_Exercise goal_.
Copy out, word for word, the lines from the start of the data below through the line containing "modelled; a fired", and no others.

_Data to examine_.
════════
(* ===== verification/TimerQueue.v ===== *)
(** * Kernel/TimeQueue.h and Kernel/TimeQueue.cpp: the timer queue

    Timers are reference counted objects in a shared store, linked into one of three
    lists: the queue of the monotonic clocks, the queue of the realtime clocks, and the
    list of the timers whose callback has been handed to the deferred calls.  The lists
    are any implementation of the contract [LinkedListLaws], and the theorems hold for
    all of them; at the end they are used with [InlineLinkedList].

    The spin lock of the queue makes each stretch between taking and releasing it atomic.
    [fire] releases it after each timer, so one round is a function of its own, and
    [cancel_timer] releases it while it waits for an executing timer.  Callbacks are not
    modelled; a fired timer is the result of the round, and [TimerQueue_finish_timer] is
    what the deferred call does after the callback. *)

From Stdlib Require Import Sorting.Sorted.
From stdpp Require Import gmap sorting.
From S2P Require Import Prelude Checked AKTime LinkedList.

#[local] Open Scope Z_scope.

(** ** Timers *)

Record Timer : Type := MkTimer {
  m_id : Z;
  m_clock_id : Z;
  m_expires : Time;
  m_remaining : Time;
  m_queued : bool;
  m_ref_count : Z
}.

Definition Timer_new (clock_id : Z) (expires : Time) : Timer :=
  MkTimer 0 clock_id expires (MkTime 0 0) false 1.

Definition set_id (t : Timer) (id : Z) : Timer :=
  MkTimer id (m_clock_id t) (m_expires t) (m_remaining t) (m_queued t) (m_ref_count t).
Definition set_remaining (t : Timer) (r : Time) : Timer :=
  MkTimer (m_id t) (m_clock_id t) (m_expires t) r (m_queued t) (m_ref_count t).
Definition set_queued (t : Timer) (queued : bool) : Timer :=
  MkTimer (m_id t) (m_clock_id t) (m_expires t) (m_remaining t) queued (m_ref_count t).
Definition set_ref_count (t : Timer) (n : Z) : Timer :=
  MkTimer (m_id t) (m_clock_id t) (m_expires t) (m_remaining t) (m_queued t) n.

Definition CLOCK_REALTIME : Z := 0.
Definition CLOCK_MONOTONIC : Z := 1.
Definition CLOCK_MONOTONIC_RAW : Z := 4.
Definition CLOCK_REALTIME_COARSE : Z := 5.
Definition CLOCK_MONOTONIC_COARSE : Z := 6.

(** [TimeManagement::the().current_time(clock_id).value()], for a given state of the
    clocks. *)
Definition clock_value (current_time : Z -> option Time) (clock_id : Z) : outcome Time :=
  match current_time clock_id with Some t => Ret t | None => Stop VerifyFailed end.

(** [Timer::now]. *)
Definition firing_clock (clock_id : Z) : Z :=
  if clock_id =? CLOCK_MONOTONIC then CLOCK_MONOTONIC_COARSE
  else if clock_id =? CLOCK_MONOTONIC_RAW then clock_id
  else if clock_id =? CLOCK_REALTIME then CLOCK_REALTIME_COARSE
  else clock_id.

Definition Timer_now (current_time : Z -> option Time) (t : Timer) (is_firing : bool)
    : outcome Time :=
  clock_value current_time (if is_firing then firing_clock (m_clock_id t) else m_clock_id t).

Lemma Time_gt_total a b : Time_ok a -> Time_ok b -> Time_gt a b = (total b <? total a).
Proof.
  destruct a, b. unfold Time_ok, total, Time_gt; simpl. intros [_ ?] [_ ?]. bool_lia.
Qed.

Lemma Time_le_total a b : Time_ok a -> Time_ok b -> Time_le a b = (total a <=? total b).
Proof.
  destruct a, b. unfold Time_ok, total, Time_le; simpl. intros [_ ?] [_ ?]. bool_lia.
Qed.

(** ** The queue *)

Inductive which : Type := Monotonic | Realtime.

#[global] Instance which_eq_dec : EqDecision which.
Proof. solve_decision. Defined.

(** [TimerQueue::queue_for_timer]. *)
Definition queue_for_timer (t : Timer) : outcome which :=
  if (m_clock_id t =? CLOCK_MONOTONIC) || (m_clock_id t =? CLOCK_MONOTONIC_COARSE)
     || (m_clock_id t =? CLOCK_MONOTONIC_RAW)
  then Ret Monotonic
  else if (m_clock_id t =? CLOCK_REALTIME) || (m_clock_id t =? CLOCK_REALTIME_COARSE)
  then Ret Realtime
  else Stop VerifyFailed.

Section queue.
Context {M L : Type} {Ops : LinkedListOps M L} {Laws : @LinkedListLaws M L Ops}.

Record Queue : Type := MkQueue { q_list : L; next_timer_due : Time }.

Record TimerQueue : Type := MkTimerQueue {
  m_timer_id_count : Z;
  m_timer_queue_monotonic : Queue;
  m_timer_queue_realtime : Queue;
  m_timers_executing : L;
  s_timers : gmap ptr Timer;
  s_nodes : M
}.

Definition get_queue (s : TimerQueue) (w : which) : Queue :=
  match w with Monotonic => m_timer_queue_monotonic s | Realtime => m_timer_queue_realtime s end.

Definition set_queue (s : TimerQueue) (w : which) (q : Queue) (nodes : M) : TimerQueue :=
  match w with
  | Monotonic => MkTimerQueue (m_timer_id_count s) q (m_timer_queue_realtime s)
                   (m_timers_executing s) (s_timers s) nodes
  | Realtime => MkTimerQueue (m_timer_id_count s) (m_timer_queue_monotonic s) q
                  (m_timers_executing s) (s_timers s) nodes
  end.

Definition set_executing (s : TimerQueue) (l : L) (nodes : M) : TimerQueue :=
  MkTimerQueue (m_timer_id_count s) (m_timer_queue_monotonic s) (m_timer_queue_realtime s)
    l (s_timers s) nodes.

Definition set_timers (s : TimerQueue) (timers : gmap ptr Timer) : TimerQueue :=
  MkTimerQueue (m_timer_id_count s) (m_timer_queue_monotonic s) (m_timer_queue_realtime s)
    (m_timers_executing s) timers (s_nodes s).

Definition set_id_count (s : TimerQueue) (n : Z) : TimerQueue :=
  MkTimerQueue n (m_timer_queue_monotonic s) (m_timer_queue_realtime s)
    (m_timers_executing s) (s_timers s) (s_nodes s).

Definition TimerQueue_new (nodes : M) : TimerQueue :=
  MkTimerQueue 0 (MkQueue ll_empty Time_zero) (MkQueue ll_empty Time_zero) ll_empty ∅ nodes.

Definition timer_at (s : TimerQueue) (p : ptr) : outcome Timer :=
  match s_timers s !! p with Some t => Ret t | None => Stop Undefined end.

Definition put_timer (s : TimerQueue) (p : ptr) (t : Timer) : TimerQueue :=
  set_timers s (<[p := t]> (s_timers s)).

(** [new Timer] at the address [p], in the hands of a [NonnullRefPtr]. *)
Definition new_timer (s : TimerQueue) (p : ptr) (clock_id : Z) (expires : Time) : TimerQueue :=
  MkTimerQueue (m_timer_id_count s) (m_timer_queue_monotonic s) (m_timer_queue_realtime s)
    (m_timers_executing s) (<[p := Timer_new clock_id expires]> (s_timers s))
    (ll_new_node (s_nodes s) p).

(** [RefCounted::ref] and [unref]; the destructor of [Timer] checks [is_queued]. *)
Definition Timer_ref (s : TimerQueue) (p : ptr) : outcome TimerQueue :=
  t ← timer_at s p;
  VERIFY (0 <? m_ref_count t) ;;
  VERIFY (negb (Checked_addition_would_overflow u32 (m_ref_count t) 1)) ;;
  Ret (put_timer s p (set_ref_count t (m_ref_count t + 1))).

Definition Timer_unref (s : TimerQueue) (p : ptr) : outcome TimerQueue :=
  t ← timer_at s p;
  VERIFY (0 <? m_ref_count t) ;;
  if m_ref_count t - 1 =? 0 then
    VERIFY (negb (m_queued t)) ;;
    Ret (MkTimerQueue (m_timer_id_count s) (m_timer_queue_monotonic s) (m_timer_queue_realtime s)
           (m_timers_executing s) (delete p (s_timers s)) (ll_delete_node (s_nodes s) p))
  else Ret (put_timer s p (set_ref_count t (m_ref_count t - 1))).

(** ** Operations *)

Definition TimerQueue_update_next_timer_due (s : TimerQueue) (w : which) : outcome TimerQueue :=
  let queue := get_queue s w in
  due ← (match ll_head (q_list queue) with
         | Some next_timer => t ← timer_at s next_timer; Ret (m_expires t)
         | None => Ret (MkTime 0 0)
         end);
  Ret (set_queue s w (MkQueue (q_list queue) due) (s_nodes s)).

Definition TimerQueue_add_timer_locked (s : TimerQueue) (timer : ptr) : outcome TimerQueue :=
  t ← timer_at s timer;
  let timer_expiration := m_expires t in
  VERIFY (negb (m_queued t)) ;;
  w ← queue_for_timer t;
  let queue := get_queue s w in
  if is_null (ll_head (q_list queue)) then
    '(nodes, list) ← ll_append (s_nodes s) (q_list queue) timer;
    Ret (set_queue s w (MkQueue list timer_expiration) nodes)
  else
    following_timer ← ll_for_each (s_nodes s) (q_list queue)
      (fun p => t ← timer_at s p; Ret (Time_gt (m_expires t) timer_expiration));
    match following_timer with
    | Some following_timer =>
        let next_timer_needs_update := bool_decide (ll_head (q_list queue) = Some following_timer) in
        '(nodes, list) ← ll_insert_before (s_nodes s) (q_list queue) following_timer timer;
        Ret (set_queue s w
               (MkQueue list (if next_timer_needs_update then timer_expiration
                              else next_timer_due queue)) nodes)
    | None =>
        '(nodes, list) ← ll_append (s_nodes s) (q_list queue) timer;
        Ret (set_queue s w (MkQueue list (next_timer_due queue)) nodes)
    end.

(** [new_address] is where the allocator puts the timer. *)
Definition TimerQueue_add_timer_without_id (current_time : Z -> option Time) (s : TimerQueue)
    (new_address : ptr) (clock_id : Z) (deadline : Time) : outcome (option ptr * TimerQueue) :=
  now ← clock_value current_time clock_id;
  if Time_le deadline now then Ret (None, s)
  else
    let timer := new_address in
    let s := new_timer s timer clock_id deadline in
    t ← timer_at s timer;
    let s := put_timer s timer (set_id t 0) in
    s ← Timer_ref s timer;
    s ← TimerQueue_add_timer_locked s timer;
    Ret (Some timer, s).

(** [add_timer(NonnullRefPtr<Timer>&&)]: [timer] is the pointer the reference holds, and
    moving out of it leaves it null. *)
Definition TimerQueue_add_timer (s : TimerQueue) (timer : option ptr) : outcome (Z * TimerQueue) :=
  p ← nonnull timer;
  t ← timer_at s p;
  let id := wrap u64 (m_timer_id_count s + 1) in
  let s := put_timer (set_id_count s id) p (set_id t id) in
  VERIFY (negb (id =? 0)) ;;
  s ← TimerQueue_add_timer_locked s p;
  let timer := None in
  p ← nonnull timer;
  t ← timer_at s p;
  Ret (m_id t, s).

(** [add_timer(clockid_t, const Time&, Function<void()>&&)]. *)
Definition TimerQueue_add_timer_for_clock (current_time : Z -> option Time) (s : TimerQueue)
    (new_address : ptr) (clock_id : Z) (deadline : Time) : outcome (Z * TimerQueue) :=
  expires ← clock_value current_time clock_id;
  expires ← Time_add expires deadline;
  TimerQueue_add_timer (new_timer s new_address clock_id expires) (Some new_address).

Definition TimerQueue_remove_timer_locked (current_time : Z -> option Time) (s : TimerQueue)
    (w : which) (timer : ptr) : outcome TimerQueue :=
  let queue := get_queue s w in
  let was_next_timer := bool_decide (ll_head (q_list queue) = Some timer) in
  '(nodes, list) ← ll_remove (s_nodes s) (q_list queue) timer;
  let s := set_queue s w (MkQueue list (next_timer_due queue)) nodes in
  t ← timer_at s timer;
  let t := set_queued t false in
  now ← Timer_now current_time t false;
  t ← (if Time_gt (m_expires t) now
       then remaining ← Time_sub (m_expires t) now; Ret (set_remaining t remaining)
       else Ret t);
  let s := put_timer s timer t in
  s ← (if (was_next_timer : bool) then TimerQueue_update_next_timer_due s w else Ret s);
  Timer_unref s timer.

(** [cancel_timer(TimerId)] up to its loop that waits: [None] when that loop follows, after
    which the result is [false]. *)
Definition TimerQueue_cancel_timer_id (current_time : Z -> option Time) (s : TimerQueue) (id : Z)
    : outcome (option TimerQueue) :=
  let has_id p := t ← timer_at s p; Ret (m_id t =? id) in
  found ← ll_for_each (s_nodes s) (q_list (m_timer_queue_monotonic s)) has_id;
  match found with
  | Some p => s ← TimerQueue_remove_timer_locked current_time s Monotonic p; Ret (Some s)
  | None =>
      found ← ll_for_each (s_nodes s) (q_list (m_timer_queue_realtime s)) has_id;
      match found with
      | Some p => s ← TimerQueue_remove_timer_locked current_time s Realtime p; Ret (Some s)
      | None => Ret None
      end
  end.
════════
_Expected output_.
(* ===== verification/TimerQueue.v ===== *)
(** * Kernel/TimeQueue.h and Kernel/TimeQueue.cpp: the timer queue

    Timers are reference counted objects in a shared store, linked into one of three
    lists: the queue of the monotonic clocks, the queue of the realtime clocks, and the
    list of the timers whose callback has been handed to the deferred calls.  The lists
    are any implementation of the contract [LinkedListLaws], and the theorems hold for
    all of them; at the end they are used with [InlineLinkedList].

    The spin lock of the queue makes each stretch between taking and releasing it atomic.
    [fire] releases it after each timer, so one round is a function of its own, and
    [cancel_timer] releases it while it waits for an executing timer.  Callbacks are not
    modelled; a fired timer is the result of the round, and [TimerQueue_finish_timer] is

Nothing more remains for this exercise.